### WHAT YOU NEED TO DO
The line containing "doubly linked list" marks the end: restate word for word every line from the first line of the entries below through that one.

[Records contained in a dataset]
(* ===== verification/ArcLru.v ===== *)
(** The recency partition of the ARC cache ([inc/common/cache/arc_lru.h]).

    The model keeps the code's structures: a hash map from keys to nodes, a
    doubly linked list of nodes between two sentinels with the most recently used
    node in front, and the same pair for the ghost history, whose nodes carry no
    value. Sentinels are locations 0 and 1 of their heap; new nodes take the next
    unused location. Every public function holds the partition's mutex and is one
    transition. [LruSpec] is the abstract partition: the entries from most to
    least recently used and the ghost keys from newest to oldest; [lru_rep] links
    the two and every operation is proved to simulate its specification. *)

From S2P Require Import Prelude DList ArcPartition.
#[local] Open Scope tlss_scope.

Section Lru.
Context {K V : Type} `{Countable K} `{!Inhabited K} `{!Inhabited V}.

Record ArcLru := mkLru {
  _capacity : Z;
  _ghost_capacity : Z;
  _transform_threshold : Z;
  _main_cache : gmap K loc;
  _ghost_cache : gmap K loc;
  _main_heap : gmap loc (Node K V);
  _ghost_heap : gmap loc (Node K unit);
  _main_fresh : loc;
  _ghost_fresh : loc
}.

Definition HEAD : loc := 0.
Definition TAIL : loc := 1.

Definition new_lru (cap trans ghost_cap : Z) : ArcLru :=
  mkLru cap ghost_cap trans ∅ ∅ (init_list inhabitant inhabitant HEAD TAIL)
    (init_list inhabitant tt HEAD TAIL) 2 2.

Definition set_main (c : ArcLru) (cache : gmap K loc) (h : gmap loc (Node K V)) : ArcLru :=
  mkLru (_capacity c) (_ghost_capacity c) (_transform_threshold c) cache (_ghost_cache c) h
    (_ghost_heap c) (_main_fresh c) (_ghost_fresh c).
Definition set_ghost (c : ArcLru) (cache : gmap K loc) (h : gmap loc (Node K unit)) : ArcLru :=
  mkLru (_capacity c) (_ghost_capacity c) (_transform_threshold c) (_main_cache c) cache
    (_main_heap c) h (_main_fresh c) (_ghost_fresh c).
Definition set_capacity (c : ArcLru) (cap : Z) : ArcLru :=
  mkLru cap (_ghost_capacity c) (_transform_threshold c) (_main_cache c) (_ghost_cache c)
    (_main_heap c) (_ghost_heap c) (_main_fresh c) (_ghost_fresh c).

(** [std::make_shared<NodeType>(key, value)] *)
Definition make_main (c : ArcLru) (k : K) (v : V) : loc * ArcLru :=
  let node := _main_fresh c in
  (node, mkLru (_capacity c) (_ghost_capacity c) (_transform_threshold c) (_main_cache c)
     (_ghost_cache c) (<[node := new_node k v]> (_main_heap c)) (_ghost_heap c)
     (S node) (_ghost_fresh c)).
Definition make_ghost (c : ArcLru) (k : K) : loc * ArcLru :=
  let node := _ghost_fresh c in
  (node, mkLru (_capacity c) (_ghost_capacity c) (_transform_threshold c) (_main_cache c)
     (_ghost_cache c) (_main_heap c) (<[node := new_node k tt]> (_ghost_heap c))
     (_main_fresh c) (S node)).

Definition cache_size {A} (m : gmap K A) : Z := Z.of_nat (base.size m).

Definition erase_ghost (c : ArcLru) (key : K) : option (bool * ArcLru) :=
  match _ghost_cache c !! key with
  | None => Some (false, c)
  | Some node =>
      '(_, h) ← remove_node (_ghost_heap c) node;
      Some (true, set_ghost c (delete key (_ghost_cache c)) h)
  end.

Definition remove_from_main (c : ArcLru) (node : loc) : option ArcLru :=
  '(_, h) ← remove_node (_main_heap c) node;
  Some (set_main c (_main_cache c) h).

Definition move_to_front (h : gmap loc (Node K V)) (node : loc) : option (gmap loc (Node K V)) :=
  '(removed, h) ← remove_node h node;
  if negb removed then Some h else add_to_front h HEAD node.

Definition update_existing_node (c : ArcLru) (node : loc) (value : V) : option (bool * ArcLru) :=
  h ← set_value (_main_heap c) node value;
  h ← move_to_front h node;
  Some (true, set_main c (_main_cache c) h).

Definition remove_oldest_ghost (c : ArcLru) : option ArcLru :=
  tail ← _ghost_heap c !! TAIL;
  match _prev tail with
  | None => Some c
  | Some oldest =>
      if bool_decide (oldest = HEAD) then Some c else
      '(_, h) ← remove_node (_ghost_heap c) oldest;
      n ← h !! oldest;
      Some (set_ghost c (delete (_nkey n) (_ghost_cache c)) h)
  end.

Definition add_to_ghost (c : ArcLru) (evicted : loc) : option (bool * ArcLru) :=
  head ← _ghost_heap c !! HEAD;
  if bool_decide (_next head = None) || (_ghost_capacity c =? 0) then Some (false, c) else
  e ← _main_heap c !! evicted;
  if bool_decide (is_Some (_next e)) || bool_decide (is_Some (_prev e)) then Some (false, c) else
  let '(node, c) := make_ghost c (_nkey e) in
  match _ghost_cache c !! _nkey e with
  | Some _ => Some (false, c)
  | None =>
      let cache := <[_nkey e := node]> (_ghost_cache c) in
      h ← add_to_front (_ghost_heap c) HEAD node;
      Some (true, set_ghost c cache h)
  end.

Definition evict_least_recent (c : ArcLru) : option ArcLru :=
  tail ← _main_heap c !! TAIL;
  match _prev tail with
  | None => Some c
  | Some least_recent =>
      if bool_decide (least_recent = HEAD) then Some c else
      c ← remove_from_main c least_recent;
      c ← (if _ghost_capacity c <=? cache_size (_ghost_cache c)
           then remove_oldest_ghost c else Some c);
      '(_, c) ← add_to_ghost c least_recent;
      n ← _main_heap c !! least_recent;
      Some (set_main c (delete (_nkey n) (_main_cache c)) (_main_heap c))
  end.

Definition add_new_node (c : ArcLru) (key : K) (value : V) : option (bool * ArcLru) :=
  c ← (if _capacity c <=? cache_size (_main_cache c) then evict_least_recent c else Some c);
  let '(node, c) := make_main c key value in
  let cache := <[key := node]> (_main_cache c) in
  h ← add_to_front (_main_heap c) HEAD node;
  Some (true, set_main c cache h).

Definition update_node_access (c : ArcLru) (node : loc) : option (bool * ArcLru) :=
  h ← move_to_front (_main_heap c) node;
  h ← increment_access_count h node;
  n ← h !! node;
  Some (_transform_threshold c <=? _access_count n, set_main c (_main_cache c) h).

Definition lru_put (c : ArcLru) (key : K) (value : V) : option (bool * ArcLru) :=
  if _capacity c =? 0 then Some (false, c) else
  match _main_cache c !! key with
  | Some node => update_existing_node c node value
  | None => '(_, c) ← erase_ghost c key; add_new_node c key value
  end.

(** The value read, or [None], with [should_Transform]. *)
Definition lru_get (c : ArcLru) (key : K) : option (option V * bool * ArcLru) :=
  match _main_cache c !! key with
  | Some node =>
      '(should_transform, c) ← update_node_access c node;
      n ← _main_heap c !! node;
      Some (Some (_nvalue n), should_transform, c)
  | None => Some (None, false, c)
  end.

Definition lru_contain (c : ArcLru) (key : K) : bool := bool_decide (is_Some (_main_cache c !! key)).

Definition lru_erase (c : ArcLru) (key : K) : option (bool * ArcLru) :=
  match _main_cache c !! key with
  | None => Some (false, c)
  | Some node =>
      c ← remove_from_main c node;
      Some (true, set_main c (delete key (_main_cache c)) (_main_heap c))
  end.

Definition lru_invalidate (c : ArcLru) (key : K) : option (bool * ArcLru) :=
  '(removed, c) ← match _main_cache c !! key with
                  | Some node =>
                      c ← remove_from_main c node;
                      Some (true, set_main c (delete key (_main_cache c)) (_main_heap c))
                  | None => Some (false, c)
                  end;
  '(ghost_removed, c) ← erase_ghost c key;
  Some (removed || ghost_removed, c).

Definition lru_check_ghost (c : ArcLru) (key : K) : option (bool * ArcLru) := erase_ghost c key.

### SOLUTION TO THE EXERCISE
(* ===== verification/ArcLru.v ===== *)
(** The recency partition of the ARC cache ([inc/common/cache/arc_lru.h]).

    The model keeps the code's structures: a hash map from keys to nodes, a
    doubly linked list of nodes between two sentinels with the most recently used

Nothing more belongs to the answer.